··· EXTRACTED RECORDS

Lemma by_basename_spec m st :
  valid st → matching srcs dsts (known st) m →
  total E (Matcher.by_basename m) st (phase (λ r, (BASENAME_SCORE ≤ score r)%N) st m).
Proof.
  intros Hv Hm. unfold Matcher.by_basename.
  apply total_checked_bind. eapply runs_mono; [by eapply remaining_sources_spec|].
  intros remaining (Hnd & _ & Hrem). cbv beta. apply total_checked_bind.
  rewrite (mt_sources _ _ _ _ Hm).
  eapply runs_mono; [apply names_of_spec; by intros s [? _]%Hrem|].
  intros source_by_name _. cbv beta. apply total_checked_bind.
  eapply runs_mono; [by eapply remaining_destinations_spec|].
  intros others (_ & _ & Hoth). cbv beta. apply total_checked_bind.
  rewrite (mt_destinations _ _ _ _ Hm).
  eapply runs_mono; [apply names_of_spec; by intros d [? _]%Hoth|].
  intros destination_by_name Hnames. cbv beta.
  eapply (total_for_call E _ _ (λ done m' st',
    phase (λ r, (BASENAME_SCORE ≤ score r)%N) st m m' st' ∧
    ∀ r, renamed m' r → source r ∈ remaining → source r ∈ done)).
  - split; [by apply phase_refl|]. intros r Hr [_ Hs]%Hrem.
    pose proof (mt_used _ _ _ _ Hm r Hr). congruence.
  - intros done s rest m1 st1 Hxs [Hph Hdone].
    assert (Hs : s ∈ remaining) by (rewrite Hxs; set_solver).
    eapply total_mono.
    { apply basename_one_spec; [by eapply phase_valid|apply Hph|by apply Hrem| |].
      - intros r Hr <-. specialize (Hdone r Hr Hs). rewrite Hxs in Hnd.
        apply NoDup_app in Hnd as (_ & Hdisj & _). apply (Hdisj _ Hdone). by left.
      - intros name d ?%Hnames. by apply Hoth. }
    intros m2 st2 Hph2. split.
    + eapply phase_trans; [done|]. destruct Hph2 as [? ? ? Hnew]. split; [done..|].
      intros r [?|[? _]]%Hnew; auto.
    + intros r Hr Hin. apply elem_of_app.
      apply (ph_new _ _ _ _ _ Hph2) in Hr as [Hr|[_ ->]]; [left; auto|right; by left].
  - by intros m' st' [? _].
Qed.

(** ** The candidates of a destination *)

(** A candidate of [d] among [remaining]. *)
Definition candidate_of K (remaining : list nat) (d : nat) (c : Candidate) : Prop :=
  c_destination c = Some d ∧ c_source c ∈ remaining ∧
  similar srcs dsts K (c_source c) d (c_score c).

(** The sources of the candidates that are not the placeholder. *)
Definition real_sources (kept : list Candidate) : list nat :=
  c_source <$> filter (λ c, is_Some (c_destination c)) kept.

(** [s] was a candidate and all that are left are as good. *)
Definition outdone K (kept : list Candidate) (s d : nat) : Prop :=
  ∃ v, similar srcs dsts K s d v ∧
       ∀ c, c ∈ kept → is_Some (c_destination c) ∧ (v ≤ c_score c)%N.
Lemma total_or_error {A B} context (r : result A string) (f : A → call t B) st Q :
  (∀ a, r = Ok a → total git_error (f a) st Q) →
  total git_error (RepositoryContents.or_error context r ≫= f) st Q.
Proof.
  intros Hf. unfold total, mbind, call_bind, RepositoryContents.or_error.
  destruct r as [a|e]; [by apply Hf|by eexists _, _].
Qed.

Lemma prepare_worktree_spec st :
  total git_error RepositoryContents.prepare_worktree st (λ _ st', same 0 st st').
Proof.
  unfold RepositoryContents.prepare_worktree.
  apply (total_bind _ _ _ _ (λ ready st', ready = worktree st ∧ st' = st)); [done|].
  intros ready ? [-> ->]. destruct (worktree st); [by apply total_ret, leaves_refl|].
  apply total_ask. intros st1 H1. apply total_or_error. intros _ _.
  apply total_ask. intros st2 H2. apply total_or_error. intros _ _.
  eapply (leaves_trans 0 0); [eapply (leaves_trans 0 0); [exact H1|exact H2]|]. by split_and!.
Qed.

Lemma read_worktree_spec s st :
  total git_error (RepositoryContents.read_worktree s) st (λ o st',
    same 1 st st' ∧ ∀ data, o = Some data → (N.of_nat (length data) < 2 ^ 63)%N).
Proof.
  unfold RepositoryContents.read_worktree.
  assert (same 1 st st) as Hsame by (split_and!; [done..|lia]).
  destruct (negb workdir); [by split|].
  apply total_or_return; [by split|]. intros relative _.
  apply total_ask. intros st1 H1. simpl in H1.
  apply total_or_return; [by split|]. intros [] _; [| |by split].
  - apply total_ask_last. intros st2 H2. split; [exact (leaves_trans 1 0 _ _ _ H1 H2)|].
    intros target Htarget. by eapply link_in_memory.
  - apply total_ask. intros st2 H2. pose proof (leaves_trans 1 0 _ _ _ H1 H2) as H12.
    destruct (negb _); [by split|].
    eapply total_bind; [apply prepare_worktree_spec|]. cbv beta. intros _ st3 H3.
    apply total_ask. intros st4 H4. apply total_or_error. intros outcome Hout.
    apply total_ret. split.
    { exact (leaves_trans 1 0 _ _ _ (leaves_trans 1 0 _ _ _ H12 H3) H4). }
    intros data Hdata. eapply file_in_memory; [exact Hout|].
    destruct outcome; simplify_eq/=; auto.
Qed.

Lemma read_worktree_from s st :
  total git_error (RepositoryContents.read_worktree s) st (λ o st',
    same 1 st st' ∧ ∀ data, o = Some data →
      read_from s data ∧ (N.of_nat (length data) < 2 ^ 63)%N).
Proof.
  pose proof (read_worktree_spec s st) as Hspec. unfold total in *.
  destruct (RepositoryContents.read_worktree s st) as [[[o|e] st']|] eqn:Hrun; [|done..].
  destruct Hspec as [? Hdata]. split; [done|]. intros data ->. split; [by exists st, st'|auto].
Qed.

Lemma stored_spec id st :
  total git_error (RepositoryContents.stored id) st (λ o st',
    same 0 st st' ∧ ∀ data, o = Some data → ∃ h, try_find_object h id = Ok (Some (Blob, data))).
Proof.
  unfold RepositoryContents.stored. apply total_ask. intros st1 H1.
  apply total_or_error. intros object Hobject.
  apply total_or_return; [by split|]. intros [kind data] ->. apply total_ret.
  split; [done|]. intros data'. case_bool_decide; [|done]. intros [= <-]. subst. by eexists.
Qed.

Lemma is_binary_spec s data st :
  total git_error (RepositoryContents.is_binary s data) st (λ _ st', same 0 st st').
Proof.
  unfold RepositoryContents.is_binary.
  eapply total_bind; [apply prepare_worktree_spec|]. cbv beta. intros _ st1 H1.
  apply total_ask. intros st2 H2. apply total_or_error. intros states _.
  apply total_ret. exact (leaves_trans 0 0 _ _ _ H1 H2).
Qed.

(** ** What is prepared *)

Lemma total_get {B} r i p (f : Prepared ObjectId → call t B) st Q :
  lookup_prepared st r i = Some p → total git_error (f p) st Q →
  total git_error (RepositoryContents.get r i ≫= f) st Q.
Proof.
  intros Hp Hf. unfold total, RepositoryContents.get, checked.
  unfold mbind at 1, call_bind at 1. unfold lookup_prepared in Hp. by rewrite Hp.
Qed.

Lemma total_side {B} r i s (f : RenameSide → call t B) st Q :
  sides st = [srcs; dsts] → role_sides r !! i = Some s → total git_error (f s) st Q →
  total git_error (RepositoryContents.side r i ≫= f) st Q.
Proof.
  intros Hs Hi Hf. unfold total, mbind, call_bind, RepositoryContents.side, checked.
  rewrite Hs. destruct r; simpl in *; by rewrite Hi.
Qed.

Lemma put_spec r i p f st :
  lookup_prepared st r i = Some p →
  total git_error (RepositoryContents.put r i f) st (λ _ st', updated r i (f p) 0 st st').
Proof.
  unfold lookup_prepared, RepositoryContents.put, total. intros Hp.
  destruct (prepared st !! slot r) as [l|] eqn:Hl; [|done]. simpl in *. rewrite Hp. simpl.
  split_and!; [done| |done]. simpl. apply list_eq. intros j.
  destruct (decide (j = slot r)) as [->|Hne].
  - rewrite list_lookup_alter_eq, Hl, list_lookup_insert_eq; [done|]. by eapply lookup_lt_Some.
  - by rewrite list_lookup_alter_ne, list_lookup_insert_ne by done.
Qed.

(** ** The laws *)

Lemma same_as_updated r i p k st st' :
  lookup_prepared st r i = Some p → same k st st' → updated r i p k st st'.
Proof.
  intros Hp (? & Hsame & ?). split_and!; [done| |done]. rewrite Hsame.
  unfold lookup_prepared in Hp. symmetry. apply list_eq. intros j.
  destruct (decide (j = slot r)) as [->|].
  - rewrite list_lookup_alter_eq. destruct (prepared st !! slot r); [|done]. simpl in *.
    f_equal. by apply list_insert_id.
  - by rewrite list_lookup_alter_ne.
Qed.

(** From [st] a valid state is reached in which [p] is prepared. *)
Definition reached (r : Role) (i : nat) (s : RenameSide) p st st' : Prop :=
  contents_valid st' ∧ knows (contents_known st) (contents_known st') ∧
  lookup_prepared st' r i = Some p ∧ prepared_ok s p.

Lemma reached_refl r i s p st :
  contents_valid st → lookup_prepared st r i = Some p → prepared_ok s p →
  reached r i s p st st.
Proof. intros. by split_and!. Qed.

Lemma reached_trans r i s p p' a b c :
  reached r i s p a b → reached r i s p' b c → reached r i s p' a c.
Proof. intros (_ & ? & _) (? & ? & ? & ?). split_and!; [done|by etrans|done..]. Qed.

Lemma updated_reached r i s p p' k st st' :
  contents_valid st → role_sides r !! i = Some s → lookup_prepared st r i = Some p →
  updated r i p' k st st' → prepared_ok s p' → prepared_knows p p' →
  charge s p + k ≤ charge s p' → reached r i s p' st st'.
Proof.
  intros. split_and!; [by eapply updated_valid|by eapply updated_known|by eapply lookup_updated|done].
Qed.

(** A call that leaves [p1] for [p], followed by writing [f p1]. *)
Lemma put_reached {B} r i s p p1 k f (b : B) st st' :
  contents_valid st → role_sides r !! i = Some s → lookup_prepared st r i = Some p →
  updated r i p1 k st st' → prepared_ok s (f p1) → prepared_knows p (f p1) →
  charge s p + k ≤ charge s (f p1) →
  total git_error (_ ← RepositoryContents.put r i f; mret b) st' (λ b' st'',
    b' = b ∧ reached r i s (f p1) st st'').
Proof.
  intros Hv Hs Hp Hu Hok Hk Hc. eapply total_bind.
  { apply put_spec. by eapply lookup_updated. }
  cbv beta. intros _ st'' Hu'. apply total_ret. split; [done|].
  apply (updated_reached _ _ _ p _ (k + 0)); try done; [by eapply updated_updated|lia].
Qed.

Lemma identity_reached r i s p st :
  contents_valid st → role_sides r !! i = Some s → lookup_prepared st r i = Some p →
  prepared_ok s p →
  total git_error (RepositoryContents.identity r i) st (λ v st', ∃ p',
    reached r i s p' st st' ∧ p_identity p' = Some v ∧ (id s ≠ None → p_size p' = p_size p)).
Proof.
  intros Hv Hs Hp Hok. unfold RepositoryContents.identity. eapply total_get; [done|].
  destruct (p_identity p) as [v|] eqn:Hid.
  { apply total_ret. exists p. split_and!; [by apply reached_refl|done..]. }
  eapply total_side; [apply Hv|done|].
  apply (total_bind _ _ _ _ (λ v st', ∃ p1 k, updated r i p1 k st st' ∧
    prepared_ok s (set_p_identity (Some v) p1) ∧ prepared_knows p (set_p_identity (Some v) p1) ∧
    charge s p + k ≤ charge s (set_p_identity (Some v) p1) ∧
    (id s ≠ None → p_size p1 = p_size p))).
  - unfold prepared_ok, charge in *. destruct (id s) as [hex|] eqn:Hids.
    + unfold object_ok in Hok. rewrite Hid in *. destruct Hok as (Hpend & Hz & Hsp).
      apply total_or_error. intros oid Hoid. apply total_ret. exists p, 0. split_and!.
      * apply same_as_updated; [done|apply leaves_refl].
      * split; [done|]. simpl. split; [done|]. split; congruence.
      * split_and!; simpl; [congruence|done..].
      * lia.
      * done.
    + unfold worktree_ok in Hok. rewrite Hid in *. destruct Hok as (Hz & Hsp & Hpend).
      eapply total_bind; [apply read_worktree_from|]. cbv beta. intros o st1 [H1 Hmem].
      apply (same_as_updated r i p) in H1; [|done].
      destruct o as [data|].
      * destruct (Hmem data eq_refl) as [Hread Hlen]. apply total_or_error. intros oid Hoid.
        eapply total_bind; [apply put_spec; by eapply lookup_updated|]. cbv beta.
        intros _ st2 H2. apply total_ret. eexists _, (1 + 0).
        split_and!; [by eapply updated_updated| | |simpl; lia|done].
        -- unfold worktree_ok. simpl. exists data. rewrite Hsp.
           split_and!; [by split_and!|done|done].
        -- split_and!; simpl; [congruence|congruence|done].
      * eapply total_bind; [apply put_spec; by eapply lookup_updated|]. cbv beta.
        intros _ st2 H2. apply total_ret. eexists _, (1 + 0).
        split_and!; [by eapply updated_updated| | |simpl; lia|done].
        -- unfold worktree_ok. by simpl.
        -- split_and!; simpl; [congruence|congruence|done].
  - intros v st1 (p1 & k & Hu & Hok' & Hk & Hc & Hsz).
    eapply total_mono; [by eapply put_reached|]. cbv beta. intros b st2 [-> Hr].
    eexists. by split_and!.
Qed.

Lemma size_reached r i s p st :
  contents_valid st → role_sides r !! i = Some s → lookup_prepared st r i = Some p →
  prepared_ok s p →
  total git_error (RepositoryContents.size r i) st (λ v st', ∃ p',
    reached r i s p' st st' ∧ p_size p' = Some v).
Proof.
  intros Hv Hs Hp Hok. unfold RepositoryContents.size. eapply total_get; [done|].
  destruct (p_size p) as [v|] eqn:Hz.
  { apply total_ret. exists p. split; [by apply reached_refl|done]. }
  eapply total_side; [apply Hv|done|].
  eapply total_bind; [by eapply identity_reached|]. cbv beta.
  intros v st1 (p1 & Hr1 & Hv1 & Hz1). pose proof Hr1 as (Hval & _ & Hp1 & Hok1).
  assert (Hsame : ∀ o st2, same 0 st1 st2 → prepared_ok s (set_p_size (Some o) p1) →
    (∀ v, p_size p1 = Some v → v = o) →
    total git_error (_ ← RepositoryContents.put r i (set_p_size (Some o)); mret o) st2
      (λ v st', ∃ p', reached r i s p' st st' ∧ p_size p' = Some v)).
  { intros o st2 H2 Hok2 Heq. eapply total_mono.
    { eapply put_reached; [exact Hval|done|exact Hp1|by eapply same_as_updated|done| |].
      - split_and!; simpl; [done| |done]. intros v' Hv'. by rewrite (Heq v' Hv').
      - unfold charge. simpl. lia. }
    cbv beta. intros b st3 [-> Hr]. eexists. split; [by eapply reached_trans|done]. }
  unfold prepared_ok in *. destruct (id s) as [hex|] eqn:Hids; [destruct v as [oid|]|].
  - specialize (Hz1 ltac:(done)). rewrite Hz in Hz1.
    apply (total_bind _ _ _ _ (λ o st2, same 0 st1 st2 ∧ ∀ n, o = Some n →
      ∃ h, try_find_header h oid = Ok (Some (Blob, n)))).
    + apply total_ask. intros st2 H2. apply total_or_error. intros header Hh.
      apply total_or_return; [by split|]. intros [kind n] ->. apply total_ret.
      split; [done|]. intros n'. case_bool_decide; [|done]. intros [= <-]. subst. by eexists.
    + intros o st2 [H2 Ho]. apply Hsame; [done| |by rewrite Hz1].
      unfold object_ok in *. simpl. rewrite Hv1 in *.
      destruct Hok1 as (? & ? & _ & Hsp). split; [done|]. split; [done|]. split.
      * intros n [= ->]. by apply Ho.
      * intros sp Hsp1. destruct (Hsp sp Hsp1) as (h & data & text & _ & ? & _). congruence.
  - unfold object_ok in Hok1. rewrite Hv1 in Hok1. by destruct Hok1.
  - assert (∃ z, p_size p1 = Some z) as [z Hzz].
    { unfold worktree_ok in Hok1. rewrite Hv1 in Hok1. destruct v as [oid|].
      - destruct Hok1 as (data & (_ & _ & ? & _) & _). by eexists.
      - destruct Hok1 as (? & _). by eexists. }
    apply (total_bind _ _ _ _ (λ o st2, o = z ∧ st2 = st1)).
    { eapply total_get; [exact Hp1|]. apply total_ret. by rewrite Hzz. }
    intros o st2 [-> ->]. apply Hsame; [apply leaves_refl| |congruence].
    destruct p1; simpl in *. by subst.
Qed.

······

**HOW TO COMPLETE THIS TASK:**
Search the material for "Prop" and copy each matching line.

**RESULT OF THE TASK:**
Definition candidate_of K (remaining : list nat) (d : nat) (c : Candidate) : Prop :=
Definition outdone K (kept : list Candidate) (s d : nat) : Prop :=
Definition reached (r : Role) (i : nat) (s : RenameSide) p st st' : Prop :=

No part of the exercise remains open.